*Provided records*.
(** The history of [verify_mistakes_v2.py] when it captures the settings
    modal, every step having returned. *)
Definition modal_shown_v2 : list event :=
  started ++
  [ ECall (Goto localhost None) Returned;
    ECall (WaitForSelector "div.text-2xl" (Some "visible") None) Returned;
    ECall (Click "button[title='Settings']") Returned;
    ESleep 1000 ].

(** A screenshot path of the relative kind: one of the literals, under
    [verification/] of the working directory. *)
Definition relative_capture (cwd p : string) : Prop :=
  In p relative_artifacts /\ is_absolute p = false /\
  dirname p = "verification" /\
  output_dir cwd p = (cwd ++ "/verification")%string.

(** A screenshot path of the absolute kind. *)
Definition absolute_capture (cwd p : string) : Prop :=
  In p absolute_artifacts /\ is_absolute p = true /\
  output_dir cwd p = "/home/jules/verification".

(** *** Further observations on traces *)

(** Calls that acquire the session. *)
Definition startup (c : call) : bool :=
  match c with
  | SyncPlaywrightEnter | Launch _ | NewContext _ _ | NewPage => true
  | _ => false
  end.

(** The session can be acquired: the start-up calls return. *)
Definition startup_ok (w : env) : Prop :=
  forall h c, startup c = true -> raises w h c = None.

Definition is_new_page (c : call) : bool :=
  match c with
  | NewPage => true
  | _ => false
  end.

(** The browser starts but cannot open a page. *)
Definition no_page : env := failing is_new_page "Target closed".

(** Every call returns and the board is reported at [b]. *)
Definition board_at (b : box) : env :=
  Env (fun _ _ => None) (fun _ _ => Some b) (fun _ => []).

Definition is_exit (ev : event) : bool :=
  match ev with
  | ECall SyncPlaywrightExit _ => true
  | _ => false
  end.

(** Number of times the [with] block was left. *)
Definition exits (t : list event) : nat := List.length (filter is_exit t).

(** The calls that raised, in order. *)
Fixpoint raised_calls (t : list event) : list call :=
  match t with
  | [] => []
  | ECall c (Raised _) :: t' => c :: raised_calls t'
  | _ :: t' => raised_calls t'
  end.

(** The page is used only while the session is open: between
    [new_page] returning and the call of [browser.close()]. *)
Fixpoint within_session (open : bool) (t : list event) : bool :=
  match t with
  | [] => true
  | ECall NewPage Returned :: t' => within_session true t'
  | ECall BrowserClose _ :: t' => within_session false t'
  | ECall c _ :: t' =>
      (if lifecycle c then true else open) && within_session open t'
  | _ :: t' => within_session open t'
  end.

(** Calls that act on elements of the page or query them. *)
Definition interacts (c : call) : bool :=
  match c with
  | Click _ | LocatorClick _ | MouseClick _ _ | SelectOption _ _ | Fill _ _
  | BoundingBox _ => true
  | _ => false
  end.

(** No interaction with the page before a readiness wait has returned. *)
Fixpoint waits_before_acting (ready : bool) (t : list event) : bool :=
  match t with
  | [] => true
  | ECall (WaitForSelector _ _ _) Returned :: t' => waits_before_acting true t'
  | ECall c _ :: t' =>
      (if interacts c then ready else true) && waits_before_acting ready t'
  | _ :: t' => waits_before_acting ready t'
  end.

Definition is_raised (o : outcome) : bool :=
  match o with
  | Raised _ => true
  | _ => false
  end.

Definition is_error_capture (c : call) : bool :=
  match c with
  | Screenshot p => String.eqb p "verification/error.png"
  | _ => false
  end.

(** Once a step of the scenario has raised, the run goes on with nothing but
    prints, the capture of [verification/error.png] and lifecycle calls: no
    further step, no retry, no pause. *)
Fixpoint stops_at_failure (failed : bool) (t : list event) : bool :=
  match t with
  | [] => true
  | ECall c o :: t' =>
      if lifecycle c then stops_at_failure failed t'
      else if failed then is_error_capture c && stops_at_failure true t'
      else stops_at_failure (is_raised o) t'
  | ESleep _ :: t' => negb failed && stops_at_failure failed t'
  | EPrint _ :: t' => stops_at_failure failed t'
  end.

(** Sum of the pauses of a run, in milliseconds. *)
Fixpoint total_sleep (t : list event) : Z :=
  match t with
  | [] => 0
  | ESleep ms :: t' => ms + total_sleep t'
  | _ :: t' => total_sleep t'
  end.

(** ** [verify_settings.py] with the classes of exceptions

    What [except Exception] lets through depends on the class of what is
    raised, and the handlers print.  Here an exception carries its class,
    and every effect of the script, a print or a pause as well as a call
    into Playwright, may raise. *)

Module classes.

(** [except Exception] catches [Exception] and its subclasses (the errors of
    Playwright, [OSError], ...), not the other subclasses of [BaseException]
    ([KeyboardInterrupt], [SystemExit], [GeneratorExit]). *)
Inductive exn_class :=
| IsException
| BaseOnly.

Record pyexn := PyExn { class_of : exn_class; message : string }.

(** What the script does to the outside world. *)
Inductive effect :=
| Call (c : call)
| Sleep (ms : Z)
| Print (msg : string).

Inductive outcome :=
| Done
| Raised (e : pyexn).

Inductive event :=
| Did (f : effect) (o : outcome).

(** Given the history, whether the next effect raises. *)
Definition env := list event -> effect -> option pyexn.

Inductive res (A : Type) :=
| Ok (a : A)
| Raise (e : pyexn).
Arguments Ok {A} a.
Arguments Raise {A} e.

Definition M (A : Type) := env -> list event -> res A * list event.

Definition ret {A} (a : A) : M A := fun _ _ => (Ok a, []).

Definition bind {A B} (m : M A) (f : A -> M B) : M B :=
  fun w h =>
    match m w h with
    | (Ok a, t) => let (r, t') := f a w (h ++ t) in (r, t ++ t')
    | (Raise e, t) => (Raise e, t)
    end.

Declare Scope classes_scope.
Notation "v <- m ;; k" := (bind m (fun v => k))
  (at level 61, m at next level, right associativity) : classes_scope.
Notation "m ;; k" := (bind m (fun _ => k))
  (at level 61, right associativity) : classes_scope.
Local Open Scope classes_scope.

(** [try: body  except Exception as e: handler e] : an exception outside
    class [Exception] passes through. *)
Definition try_except {A} (body : M A) (handler : pyexn -> M A) : M A :=
  fun w h =>
    match body w h with
    | (Ok a, t) => (Ok a, t)
    | (Raise e, t) =>
        match class_of e with
        | IsException => let (r, t') := handler e w (h ++ t) in (r, t ++ t')
        | BaseOnly => (Raise e, t)
        end
    end.

(** [try: body  finally: fin] *)
Definition try_finally {A} (body : M A) (fin : M unit) : M A :=
  fun w h =>
    let (r, t) := body w h in
    match fin w (h ++ t) with
    | (Ok _, t') => (r, t ++ t')
    | (Raise e', t') => (Raise e', t ++ t')
    end.

Definition perform (f : effect) : M unit :=
  fun w h =>
    match w h f with
    | Some e => (Raise e, [Did f (Raised e)])
    | None => (Ok tt, [Did f Done])
    end.

Definition sleep (ms : Z) : M unit := perform (Sleep ms).
Definition print (msg : string) : M unit := perform (Print msg).

Definition with_sync_playwright {A} (body : playwright -> M A) : M A :=
  perform (Call SyncPlaywrightEnter) ;;
  try_finally (body Playwright) (perform (Call SyncPlaywrightExit)).

Definition launch (bt : browser_type) (headless : bool) : M browser :=
  perform (Call (Launch headless)) ;; ret Browser.

Definition new_page (b : browser) : M page :=
  perform (Call NewPage) ;; ret Page.

Definition close (b : browser) : M unit := perform (Call BrowserClose).

Definition goto (pg : page) (url : string) (timeout : option Z) : M unit :=
  perform (Call (Goto url timeout)).

Definition wait_for_selector (pg : page) (selector : string)
    (state : option string) (timeout : option Z) : M unit :=
  perform (Call (WaitForSelector selector state timeout)).

Definition click (pg : page) (selector : string) : M unit :=
  perform (Call (Click selector)).

Definition select_option (pg : page) (selector value : string) : M unit :=
  perform (Call (SelectOption selector value)).

Definition fill (pg : page) (selector value : string) : M unit :=
  perform (Call (Fill selector value)).

Definition mouse_click (m : mouse) (px py : Z) : M unit :=
  perform (Call (MouseClick px py)).

Definition locator_click (l : locator) : M unit :=
  perform (Call (LocatorClick l)).

Definition screenshot (pg : page) (path : string) : M unit :=
  perform (Call (Screenshot path)).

*What is required*. Retype exactly the span of lines from the one with "(at level 61, m" through the one with "match class_of e with"; include both ends and omit the rest of the material.

*Written solution*.
  (at level 61, m at next level, right associativity) : classes_scope.
Notation "m ;; k" := (bind m (fun _ => k))
  (at level 61, right associativity) : classes_scope.
Local Open Scope classes_scope.

(** [try: body  except Exception as e: handler e] : an exception outside
    class [Exception] passes through. *)
Definition try_except {A} (body : M A) (handler : pyexn -> M A) : M A :=
  fun w h =>
    match body w h with
    | (Ok a, t) => (Ok a, t)
    | (Raise e, t) =>
        match class_of e with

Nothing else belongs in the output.